## THE PROBLEM
Extract each line holding the word "Some" from the entries.

## THE RECORDS
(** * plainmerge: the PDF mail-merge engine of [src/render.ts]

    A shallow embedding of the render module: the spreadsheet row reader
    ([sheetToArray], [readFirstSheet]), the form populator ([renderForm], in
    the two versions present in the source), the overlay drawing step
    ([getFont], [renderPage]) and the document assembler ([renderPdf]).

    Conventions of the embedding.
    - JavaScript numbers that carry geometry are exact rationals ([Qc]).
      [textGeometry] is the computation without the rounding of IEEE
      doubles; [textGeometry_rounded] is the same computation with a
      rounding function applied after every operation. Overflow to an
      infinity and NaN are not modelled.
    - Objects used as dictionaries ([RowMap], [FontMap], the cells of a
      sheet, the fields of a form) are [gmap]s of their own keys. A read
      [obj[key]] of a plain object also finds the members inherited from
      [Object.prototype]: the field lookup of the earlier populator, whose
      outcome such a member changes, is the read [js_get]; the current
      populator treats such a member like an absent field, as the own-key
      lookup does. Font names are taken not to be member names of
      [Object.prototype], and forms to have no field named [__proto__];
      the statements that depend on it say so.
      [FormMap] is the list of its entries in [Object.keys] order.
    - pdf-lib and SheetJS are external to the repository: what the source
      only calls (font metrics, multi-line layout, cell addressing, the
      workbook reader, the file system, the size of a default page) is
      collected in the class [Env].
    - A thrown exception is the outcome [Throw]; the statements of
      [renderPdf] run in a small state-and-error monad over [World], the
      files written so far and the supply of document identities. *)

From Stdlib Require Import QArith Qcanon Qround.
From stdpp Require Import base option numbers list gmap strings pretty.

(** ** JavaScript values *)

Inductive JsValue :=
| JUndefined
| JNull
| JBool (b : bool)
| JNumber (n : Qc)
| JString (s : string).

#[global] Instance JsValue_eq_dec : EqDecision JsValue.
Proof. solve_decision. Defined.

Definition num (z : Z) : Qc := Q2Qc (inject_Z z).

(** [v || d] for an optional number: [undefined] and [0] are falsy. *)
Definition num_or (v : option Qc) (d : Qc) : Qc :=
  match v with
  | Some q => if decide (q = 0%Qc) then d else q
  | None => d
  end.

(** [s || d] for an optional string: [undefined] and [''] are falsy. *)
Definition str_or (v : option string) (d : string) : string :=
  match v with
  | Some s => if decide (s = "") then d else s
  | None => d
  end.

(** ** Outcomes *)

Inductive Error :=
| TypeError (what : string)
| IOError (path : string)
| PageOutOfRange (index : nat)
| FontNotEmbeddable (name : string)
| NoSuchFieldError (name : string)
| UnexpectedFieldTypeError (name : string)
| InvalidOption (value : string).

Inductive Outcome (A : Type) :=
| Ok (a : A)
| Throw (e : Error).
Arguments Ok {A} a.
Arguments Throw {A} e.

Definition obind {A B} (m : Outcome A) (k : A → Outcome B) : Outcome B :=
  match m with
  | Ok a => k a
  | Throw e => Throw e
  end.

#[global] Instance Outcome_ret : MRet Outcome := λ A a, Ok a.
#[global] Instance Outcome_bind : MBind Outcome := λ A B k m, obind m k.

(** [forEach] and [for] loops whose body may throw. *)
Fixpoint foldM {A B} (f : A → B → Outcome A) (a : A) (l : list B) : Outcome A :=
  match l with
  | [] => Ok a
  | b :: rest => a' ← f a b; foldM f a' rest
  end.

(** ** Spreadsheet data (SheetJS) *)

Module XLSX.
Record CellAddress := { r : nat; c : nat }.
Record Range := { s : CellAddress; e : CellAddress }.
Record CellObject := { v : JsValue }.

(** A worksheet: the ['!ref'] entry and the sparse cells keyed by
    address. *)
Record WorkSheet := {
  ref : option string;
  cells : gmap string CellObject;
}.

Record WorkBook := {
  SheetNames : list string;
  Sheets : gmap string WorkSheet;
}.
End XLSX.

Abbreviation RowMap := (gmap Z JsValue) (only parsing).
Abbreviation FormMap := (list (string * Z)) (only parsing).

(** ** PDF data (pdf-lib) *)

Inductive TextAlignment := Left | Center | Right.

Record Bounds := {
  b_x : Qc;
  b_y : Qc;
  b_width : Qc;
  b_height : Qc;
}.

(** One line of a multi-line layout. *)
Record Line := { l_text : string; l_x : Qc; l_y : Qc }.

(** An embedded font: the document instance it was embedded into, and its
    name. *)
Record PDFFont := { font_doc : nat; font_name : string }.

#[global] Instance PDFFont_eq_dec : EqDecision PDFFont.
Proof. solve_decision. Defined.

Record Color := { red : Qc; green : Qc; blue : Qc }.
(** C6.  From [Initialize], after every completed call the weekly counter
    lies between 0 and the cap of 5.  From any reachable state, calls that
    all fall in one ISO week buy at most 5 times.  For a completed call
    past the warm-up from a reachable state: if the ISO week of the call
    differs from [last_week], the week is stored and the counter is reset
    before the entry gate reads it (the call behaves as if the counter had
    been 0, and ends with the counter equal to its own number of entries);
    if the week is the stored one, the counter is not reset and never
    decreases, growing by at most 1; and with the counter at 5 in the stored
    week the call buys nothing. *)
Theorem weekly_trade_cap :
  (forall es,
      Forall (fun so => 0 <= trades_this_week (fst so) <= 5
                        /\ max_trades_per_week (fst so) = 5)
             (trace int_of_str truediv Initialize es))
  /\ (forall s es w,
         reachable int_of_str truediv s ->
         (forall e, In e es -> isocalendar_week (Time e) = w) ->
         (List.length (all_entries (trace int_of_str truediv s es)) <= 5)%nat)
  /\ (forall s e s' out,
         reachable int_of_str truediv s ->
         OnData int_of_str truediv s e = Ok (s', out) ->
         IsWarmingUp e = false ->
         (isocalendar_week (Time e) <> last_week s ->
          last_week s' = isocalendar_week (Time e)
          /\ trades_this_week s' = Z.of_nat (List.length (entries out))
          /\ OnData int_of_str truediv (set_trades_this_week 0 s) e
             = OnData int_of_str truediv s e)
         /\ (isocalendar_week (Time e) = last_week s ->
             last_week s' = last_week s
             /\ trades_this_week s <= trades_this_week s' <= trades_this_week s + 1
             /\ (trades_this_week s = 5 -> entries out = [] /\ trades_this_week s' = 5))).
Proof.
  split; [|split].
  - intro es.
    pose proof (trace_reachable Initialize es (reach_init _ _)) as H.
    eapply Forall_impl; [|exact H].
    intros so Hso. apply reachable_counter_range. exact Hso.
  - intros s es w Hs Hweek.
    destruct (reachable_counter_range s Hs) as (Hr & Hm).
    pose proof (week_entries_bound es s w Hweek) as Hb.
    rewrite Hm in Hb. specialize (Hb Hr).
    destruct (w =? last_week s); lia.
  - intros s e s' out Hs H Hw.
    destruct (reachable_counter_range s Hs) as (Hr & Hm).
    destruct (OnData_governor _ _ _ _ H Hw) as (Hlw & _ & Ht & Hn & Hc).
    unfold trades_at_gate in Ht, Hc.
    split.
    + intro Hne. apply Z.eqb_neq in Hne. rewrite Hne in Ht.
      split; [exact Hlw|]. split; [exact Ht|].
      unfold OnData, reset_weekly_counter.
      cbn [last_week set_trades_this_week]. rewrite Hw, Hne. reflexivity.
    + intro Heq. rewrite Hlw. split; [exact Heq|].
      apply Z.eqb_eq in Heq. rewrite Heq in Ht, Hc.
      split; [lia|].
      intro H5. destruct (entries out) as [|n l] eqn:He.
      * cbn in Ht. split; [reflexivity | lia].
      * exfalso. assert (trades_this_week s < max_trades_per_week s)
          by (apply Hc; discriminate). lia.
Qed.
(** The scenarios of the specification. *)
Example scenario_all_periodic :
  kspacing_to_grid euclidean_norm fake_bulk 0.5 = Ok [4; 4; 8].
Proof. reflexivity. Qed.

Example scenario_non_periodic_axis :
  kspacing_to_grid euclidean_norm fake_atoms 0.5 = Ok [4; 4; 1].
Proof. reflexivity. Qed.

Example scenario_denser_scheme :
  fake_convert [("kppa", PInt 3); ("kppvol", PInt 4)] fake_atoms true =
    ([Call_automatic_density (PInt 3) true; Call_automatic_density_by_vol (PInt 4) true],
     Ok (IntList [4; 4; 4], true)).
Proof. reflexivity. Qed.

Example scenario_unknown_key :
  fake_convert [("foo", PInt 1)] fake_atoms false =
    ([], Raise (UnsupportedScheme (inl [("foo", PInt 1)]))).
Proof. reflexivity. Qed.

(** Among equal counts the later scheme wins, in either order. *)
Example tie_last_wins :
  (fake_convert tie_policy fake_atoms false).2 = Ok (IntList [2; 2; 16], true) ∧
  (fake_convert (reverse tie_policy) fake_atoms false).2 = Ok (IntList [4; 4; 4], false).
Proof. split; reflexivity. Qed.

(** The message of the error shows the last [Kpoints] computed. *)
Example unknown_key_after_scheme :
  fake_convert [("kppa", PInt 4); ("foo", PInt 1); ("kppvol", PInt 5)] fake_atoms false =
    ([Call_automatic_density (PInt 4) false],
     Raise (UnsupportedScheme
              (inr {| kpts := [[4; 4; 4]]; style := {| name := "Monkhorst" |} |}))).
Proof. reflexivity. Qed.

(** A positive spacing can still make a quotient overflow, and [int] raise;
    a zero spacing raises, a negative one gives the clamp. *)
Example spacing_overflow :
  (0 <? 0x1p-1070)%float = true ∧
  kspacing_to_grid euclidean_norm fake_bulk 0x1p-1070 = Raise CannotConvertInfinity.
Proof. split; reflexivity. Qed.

## SOLVED PROBLEM
  | Some q => if decide (q = 0%Qc) then d else q
  | Some s => if decide (s = "") then d else s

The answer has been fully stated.